# WHAT YOU ARE ASKED TO DO:
Reproduce this listing from its first line through the line with "intros ([Hst Hr]%started_good&Ho&Ha).", inclusive, leaving out all that follows.

# MATERIALS PROVIDED:
(** The world of a proxy: its policy as it was started, other tasks that use the
    same operations, and the answers of its reloader. *)
Definition proxy_world (r : reloader) (w : world) : Prop :=
  started (st w) r ∧ Forall (lock_turn r) (others w)
  ∧ Forall (λ answer, ∃ r' disk, reloads_to r r' ∧ answer = (maybe_reload r' disk).2) (reloads w).
Lemma proxy_world_good r w : proxy_world r w → good_reloader r ∧ good_world w.
Proof.
  intros ([Hst Hr]%started_good&Ho&Ha). split; [done|]. split_and!; [done| |].
  - eapply Forall_impl; [exact Ho|]. intros f. by apply lock_turn_keeps.
  - eapply Forall_impl; [exact Ha|]. intros answer (r'&disk&Hto&->) s. by apply maybe_reload_good, (reloads_to_good r).
Qed.

(** ** Operations one after the other *)

Inductive operation : Type :=
| SetMode (fuel : nat) (m : NetworkMode)
| AddAllowed (fuel : nat) (host : str)
| AddDenied (fuel : nat) (host : str)
| ForceReload (disk : Disk)
| ApplySpec (source : SpecSource)
| Record (entry : BlockedRequest)
| Drain
| Check (host : str) (port : N).

Definition ignore {A} (m : proc A) : proc unit := _ ← m; mret ().
Definition run_op (r : reloader) (o : operation) : proc unit :=
  match o with
  | SetMode fuel m => set_network_mode url_host_parse fuel m
  | AddAllowed fuel host => add_allowed_domain glob_ok globset_ok url_host_parse mitm_new fuel host
  | AddDenied fuel host => add_denied_domain glob_ok globset_ok url_host_parse mitm_new fuel host
  | ForceReload disk => force_reload (reload_now r disk).2
  | ApplySpec source =>
      spec ← pure_result (make_spec source); ignore (apply_to_started_proxy glob_ok globset_ok mitm_new spec)
  | Record entry => record_blocked entry
  | Drain => ignore drain_blocked
  | Check host port => ignore (host_blocked host port)
  end.
Definition run_all (r : reloader) (ops : list operation) (w : world) : world := foldl (λ w o, (run_op r o w).1) w ops.
Definition with_active (a : option ActiveReplaySegment) (s : scan) : scan := {|
  base_replacement_history := base_replacement_history s; previous_turn_settings := previous_turn_settings s;
  reference := reference s; pending_rollback_turns := pending_rollback_turns s; suffix_start := suffix_start s;
  active_segment := a |}.
Definition with_pending (n : Z) (s : scan) : scan := {|
  base_replacement_history := base_replacement_history s; previous_turn_settings := previous_turn_settings s;
  reference := reference s; pending_rollback_turns := n; suffix_start := suffix_start s;
  active_segment := active_segment s |}.
Definition with_suffix (n : nat) (s : scan) : scan := {|
  base_replacement_history := base_replacement_history s; previous_turn_settings := previous_turn_settings s;
  reference := reference s; pending_rollback_turns := pending_rollback_turns s; suffix_start := n;
  active_segment := active_segment s |}.

Definition finalize_active_segment (g : ActiveReplaySegment) (s : scan) : scan :=
  if (0 <? pending_rollback_turns s)%Z then
    if counts_as_user_turn g then with_pending (pending_rollback_turns s - 1) s else s
  else {|
    base_replacement_history :=
      match base_replacement_history s with Some b => Some b | None => segment_base g end;
    previous_turn_settings :=
      match previous_turn_settings s with
      | Some p => Some p
      | None => if counts_as_user_turn g then segment_settings g else None
      end;
    reference :=
      if never_set (reference s)
         && (counts_as_user_turn g || match segment_reference g with Cleared => true | _ => false end)
      then segment_reference g else reference s;
    pending_rollback_turns := pending_rollback_turns s;
    suffix_start := suffix_start s;
    active_segment := active_segment s |}.

(** [get_or_insert_with]. *)
Definition segment (s : scan) : ActiveReplaySegment := default segment_default (active_segment s).

Definition scan_item (index : nat) (i : RolloutItem) (s : scan) : scan :=
  match i with
  | Compacted c =>
      let g := with_reference Cleared (segment s) in
      match segment_base g, replacement_history c with
      | None, Some b => with_suffix (index + 1) (with_active (Some (with_base b g)) s)
      | _, _ => with_active (Some g) s
      end
  | Event (ThreadRolledBack num_turns) =>
      with_pending (saturating_add (pending_rollback_turns s) (Z.of_nat num_turns)) s
  | Event (TurnComplete id) =>
      let g := segment s in
      with_active (Some (match turn_id g with None => with_turn_id (Some id) g | Some _ => g end)) s
  | Event (TurnAborted id) =>
      match active_segment s with
      | Some g => with_active (Some (match turn_id g, id with None, Some _ => with_turn_id id g | _, _ => g end)) s
      | None => match id with Some _ => with_active (Some (with_turn_id id segment_default)) s | None => s end
      end
  | Event UserMessage => with_active (Some (as_user_turn true (segment s))) s
  | TurnContext ctx =>
      let g := segment s in
      let g := match turn_id g with None => with_turn_id (ctx_turn_id ctx) g | Some _ => g end in
      let g := if turn_ids_are_compatible (turn_id g) (ctx_turn_id ctx) then
                 with_reference (Latest ctx)
                   (with_settings {| model := ctx_model ctx; realtime_active := ctx_realtime_active ctx |} g)
               else g in
      with_active (Some g) s
  | Event (TurnStarted id) =>
      match active_segment s with
      | Some g =>
          if turn_ids_are_compatible (turn_id g) (Some id) then finalize_active_segment g (with_active None s) else s
      | None => s
      end
  | Response r => with_active (Some (as_user_turn (is_user_turn_boundary r) (segment s))) s
  | Event OtherEvent | SessionMeta => s
  end.

Definition complete (s : scan) : bool :=
  bool_decide (is_Some (base_replacement_history s)) && bool_decide (is_Some (previous_turn_settings s))
  && negb (never_set (reference s)).

(** The items from the last to the first, until nothing older matters. *)
Fixpoint scan_loop (rev_items : list RolloutItem) (s : scan) : scan :=
  match rev_items with
  | [] => s
  | i :: rest =>
      let s := scan_item (length rest) i s in
      if complete s then s else scan_loop rest s
  end.
Definition finalize (s : scan) : scan :=
  match active_segment s with Some g => finalize_active_segment g (with_active None s) | None => s end.

(** ** Rebuilding the history *)

(** The history so far, and whether a compaction without a history was seen. *)
Definition replay_item (policy : TruncationPolicy) (i : RolloutItem) (st : history * bool)
    : result Empty_set (history * bool) :=
  let '(h, saw_legacy) := st in
  match i with
  | Response r => h ← record_items [r] policy h; Ok (h, saw_legacy)
  | Compacted c =>
      match replacement_history c with
      | Some b => Ok (replace b h, saw_legacy)
      | None =>
          rebuilt ← build_compacted_history [] (collect_user_messages (items h)) (message c);
          Ok (replace rebuilt h, true)
      end
  | Event (ThreadRolledBack num_turns) => h ← drop_last_n_user_turns num_turns h; Ok (h, saw_legacy)
  | _ => Ok (h, saw_legacy)
  end.
Fixpoint replay (policy : TruncationPolicy) (l : list RolloutItem) (st : history * bool)
    : result Empty_set (history * bool) :=
  match l with
  | [] => Ok st
  | i :: l => st ← replay_item policy i st; replay policy l st
  end.

Record RolloutReconstruction : Type := {
  rebuilt : list item;
  rebuilt_settings : option PreviousTurnSettings;
  rebuilt_reference : option TurnContextItem;
}.

Definition reconstruct_history_from_rollout (policy : TruncationPolicy) (rollout_items : list RolloutItem)
    : result Empty_set RolloutReconstruction :=
  let s := finalize (scan_loop (reverse rollout_items) scan_start) in
  let start := match base_replacement_history s with Some b => replace b new | None => new end in
  '(h, saw_legacy) ← replay policy (drop (suffix_start s) rollout_items) (start, false);
  let reference := match reference s with Latest ctx => Some ctx | NeverSet | Cleared => None end in
  Ok {| rebuilt := items h; rebuilt_settings := previous_turn_settings s;
        rebuilt_reference := if (saw_legacy : bool) then None else reference |}.

(** ** Cutting a rollout at a turn *)

Definition is_real_user_message_boundary (i : item) : bool := bool_decide (is_Some (parse_user_item i)).
Definition is_trigger_turn_boundary (i : item) : bool :=
  match i with
  | Message role content _ =>
      bool_decide (role = lit "assistant")
      && match content with
         | [InputText text] | [OutputText text] => bool_decide (inter_agent_json text = Some true)
         | _ => false
         end
  | _ => false
  end.

Definition rollout_item_is_user_turn_boundary (i : RolloutItem) : bool :=
  match i with Response r => is_user_turn_boundary r | _ => false end.

Definition is_message (i : item) : bool := match i with Message _ _ _ => true | _ => false end.
Definition user_position_step (idx : nat) (i : RolloutItem) (user_positions : list nat) : list nat :=
  match i with
  | Response r =>
      if is_message r && is_real_user_message_boundary r then user_positions ++ [idx] else user_positions
  | Event (ThreadRolledBack num_turns) => take (length user_positions - num_turns) user_positions
  | _ => user_positions
  end.
Fixpoint user_positions_from (idx : nat) (l : list RolloutItem) (user_positions : list nat) : list nat :=
  match l with
  | [] => user_positions
  | i :: l => user_positions_from (S idx) l (user_position_step idx i user_positions)
  end.
Definition user_message_positions_in_rollout (l : list RolloutItem) : list nat := user_positions_from 0 l [].

Definition fork_position_step (idx : nat) (i : RolloutItem) (st : list nat * list nat) : list nat * list nat :=
  let '(rollback_turn_positions, fork_turn_positions) := st in
  match i with
  | Response r =>
      (if is_user_turn_boundary r then rollback_turn_positions ++ [idx] else rollback_turn_positions,
       if is_real_user_message_boundary r || is_trigger_turn_boundary r then fork_turn_positions ++ [idx]
       else fork_turn_positions)
  | Event (ThreadRolledBack num_turns) =>
      if num_turns =? 0 then st
      else
        match (if num_turns <=? length rollback_turn_positions
               then rollback_turn_positions !! (length rollback_turn_positions - num_turns)
               else head rollback_turn_positions) with
        | None => st
        | Some rollback_start_idx =>
            (take (length rollback_turn_positions - num_turns) rollback_turn_positions,
             filter (λ position, position < rollback_start_idx) fork_turn_positions)
        end
  | _ => st
  end.
Fixpoint fork_positions_from (idx : nat) (l : list RolloutItem) (st : list nat * list nat) : list nat * list nat :=
  match l with
  | [] => st
  | i :: l => fork_positions_from (S idx) l (fork_position_step idx i st)
  end.
Definition fork_turn_positions_in_rollout (l : list RolloutItem) : list nat := (fork_positions_from 0 l ([], [])).2.

Definition truncate_rollout_before_nth_user_message_from_start (l : list RolloutItem) (n_from_start : Z)
    : result Empty_set (list RolloutItem) :=
  if (n_from_start =? usize_max)%Z then Ok l
  else
    let user_positions := user_message_positions_in_rollout l in
    if (Z.of_nat (length user_positions) <=? n_from_start)%Z then Ok l
    else cut_idx ← expect (user_positions !! Z.to_nat n_from_start); Ok (take cut_idx l).

Definition truncate_rollout_to_last_n_fork_turns (l : list RolloutItem) (n_from_end : nat)
    : result Empty_set (list RolloutItem) :=
  if n_from_end =? 0 then Ok []
  else
    let fork_turn_positions := fork_turn_positions_in_rollout l in
    if length fork_turn_positions <=? n_from_end then Ok l
    else keep_idx ← expect (fork_turn_positions !! (length fork_turn_positions - n_from_end)); Ok (drop keep_idx l).
End Rollout.
End Rollout.
Lemma accepts_typed spec cmd e : accepts spec cmd (Match e) → typed_exec e.
Proof.
  intros (P&F&O&l&Hp&_&Ha&_&He). symmetry in He. apply outcome_match in He as (_&Ho&Hl&_). split.
  - rewrite Hl. by eapply assigned_typed.
  - rewrite Ho. by eapply parses_typed.
Qed.

(** Nothing is lost: the words of a command are its flags, its options with
    their values and its positional arguments. *)
Lemma parses_words spec i words P F O :
  parses spec i words P F O →
  words ≡ₚ F ++ (O ≫= λ o, [matched_name o; matched_value o]) ++ (pos_value <$> P).
Proof.
  induction 1 as [|i a o rest P F O _ _ _ _ _ IH|i a o t v rest P F O _ _ _ _ _ _ _ IH|i a rest P F O _ _ IH]; simpl; try rewrite IH; [done|done| |].
  - by rewrite <-!Permutation_middle.
  - rewrite (assoc_L app). etrans; [apply Permutation_middle|]. by rewrite (assoc_L app).
Qed.

Lemma assigned_values ms P l : assigned ms P l → arg_value <$> l = pos_value <$> P.
Proof.
  induction 1 as [|m ms a rest l _ _ _ IH|m ms vs rest l _ _ _ _ IH]; csimpl; [done|by rewrite IH|].
  rewrite !fmap_app, IH, <-list_fmap_compose. done.
Qed.

Definition exec_words (e : ValidExec) : list str :=
  flags e ++ (opts e ≫= λ o, [matched_name o; matched_value o]) ++ (arg_value <$> args e).

Lemma accepts_words spec words e : accepts spec words (Match e) → words ≡ₚ exec_words e.
Proof.
  intros (P&F&O&l&Hp&_&Ha&_&He). symmetry in He. apply outcome_match in He as (_&Ho&Hl&Hf). unfold exec_words.
  rewrite Ho, Hl, Hf, (assigned_values _ _ _ Ha). by eapply parses_words.
Qed.

(** ** What checking against a policy means *)

Lemma check_arg_external spec i a st e : check_arg spec i a st = Err e → internal e = false.
Proof.
  unfold check_arg, matched_opt_new. destruct (expecting_option_value st) as [[name t]|].
  - destruct (is_option a); [by intros [= <-]|]. intros [H|(?&_&H)]%result_bind_Err; [|done].
    apply result_bind_Err in H as [H|(?&_&H)]; [|done]. by apply value_external in H.
  - case_bool_decide; [by intros [= <-]|]. destruct (is_option a); [|done]. destruct (allowed_options spec !! a); [done|by intros [= <-]].
Qed.
Lemma check_args_external spec args : ∀ i st e, check_args spec i args st = Err e → internal e = false.
Proof.
  induction args as [|a args IH]; intros i st e; [done|]. simpl. intros [H|(st'&_&H)]%result_bind_Err; [by apply check_arg_external in H|by eapply IH].
Qed.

# THE ANSWER:
(** The world of a proxy: its policy as it was started, other tasks that use the
    same operations, and the answers of its reloader. *)
Definition proxy_world (r : reloader) (w : world) : Prop :=
  started (st w) r ∧ Forall (lock_turn r) (others w)
  ∧ Forall (λ answer, ∃ r' disk, reloads_to r r' ∧ answer = (maybe_reload r' disk).2) (reloads w).
Lemma proxy_world_good r w : proxy_world r w → good_reloader r ∧ good_world w.
Proof.
  intros ([Hst Hr]%started_good&Ho&Ha). split; [done|]. split_and!; [done| |].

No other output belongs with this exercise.